6. Add a Fail Message

The fail message is included in the output report if the validation fails. Define it using a property:

@property
def fail_message(self) -> str:
    """Return the fail message used in the report."""
    return (
        f"The column '{self.column}' has values that are not "
        f"between {self.min_value} and {self.max_value}."
    )

7. Define the Validation Logic (__call__ Method)

The __call__ method contains the core logic of your validation. It should return only the failed values.

Example:

def __call__(self, frame: FrameT) -> FrameT:
    """Check if the values in a column are within the specified range.

    The result will be used during execution.
    """
    return (
        frame.group_by(self.column)
        .agg(nw.col(self.column).count().alias(f"{self.column}-count"))
        .filter(
            nw.col(self.column).is_between(self.min_value, self.max_value) == False,
        )
    )

8. Test Your Validation

  1. Create a test file under tests/test_validation_catalogue/test_ValuesValidation.
  2. Use the @create_frame_fixture decorator to define test data for different DataFrame libraries (pandas, polars, pyarrow, etc.).

Example:

from tests.utils.create_frames import create_frame_fixture

@create_frame_fixture
def lf() -> dict[str, list]:
    return {
        "A": [1, 2, 3, 4, 5],
        "B": [1.0, 2.0, 3.0, 4.0, 5.0],
    }
  1. Write test cases for your validation:
def test_column_values_to_be_between(lf: Frame) -> None:
    test = ColumnValuesToBeBetween("A", 1, 2)
    result = test.__execute_check__(frame=lf)
    assert result["result"]["status"] == "Fail"

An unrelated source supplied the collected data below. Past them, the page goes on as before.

(* ===== verification/ConsumerSpec.v ===== *)
(** * What the event consumer guarantees

    Referential integrity of the rows it writes in every history, the exact
    effect of a credited share, and the gap between the addresses the pool
    accepts and those its database stores. *)
From Stdlib Require Import SpecFloat Ascii.
From S2P Require Import Prelude F64 FeeModel Schema PayoutDb Domain AccountDb IngestDb SessionDb.
From S2P Require Import BlockSpec Consumer Allocation.
Open Scope Z_scope.

(** ** Text columns *)

Definition latin (t : text) : Prop := Forall (fun c => 0 <= c < 256) t.

Lemma lit_to_column t : latin t -> lit (to_column t) = t.
Proof.
  intros H. unfold lit, to_column. rewrite String.list_ascii_of_string_of_list_ascii, List.map_map.
  induction H as [|c t Hc _ IH]; [done|]. simpl. rewrite IH, nat_ascii_embedding by lia. f_equal. lia.
Qed.

Lemma safe_worker_latin s : forallb is_safe_worker_char s = true -> latin s.
Proof.
  rewrite forallb_forall. intros H. apply List.Forall_forall. intros c Hc.
  apply H, safe_worker_ascii in Hc. lia.
Qed.

Lemma body_char_latin s : forallb is_body_char s = true -> latin s.
Proof.
  rewrite forallb_forall. intros H. apply List.Forall_forall. intros c Hc. apply H in Hc.
  unfold is_body_char, is_ascii_lowercase, is_ascii_digit in Hc. to_prop. destruct Hc; to_prop; lia.
Qed.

9. Update the Stub File for Type Hinting

To enable proper type hinting for your new validation, update the stub file (validate.pyi). This step is essential because validations are dynamically imported.

Add your validation like this:

class Validate:
    class ValuesValidation:
        @staticmethod
        def ColumnValuesToBeBetween(
            column: str,
            min_value: int,
            max_value: int,
            threshold: float = 0.00,
            impact: str = "low",
            **kwargs: KwargsType,
        ) -> Validate:
            """Check if the values in a column are within a specific range.

            Args:
                column (str): Column to validate.
                min_value (int): Minimum value.
                max_value (int): Maximum value.
                threshold (float, optional): Validation threshold. Defaults to 0.0.
                impact (str, optional): Impact level of validation. Defaults to "low".
                kwargs (dict): Additional keyword arguments.

            """

Make sure to include a docstring here as well since they’re dynamically imported.


All Done!

Congratulations! You’ve just created your first validation. 🎉

If you have any questions or run into issues, feel free to reach out for help. Thank you for contributing!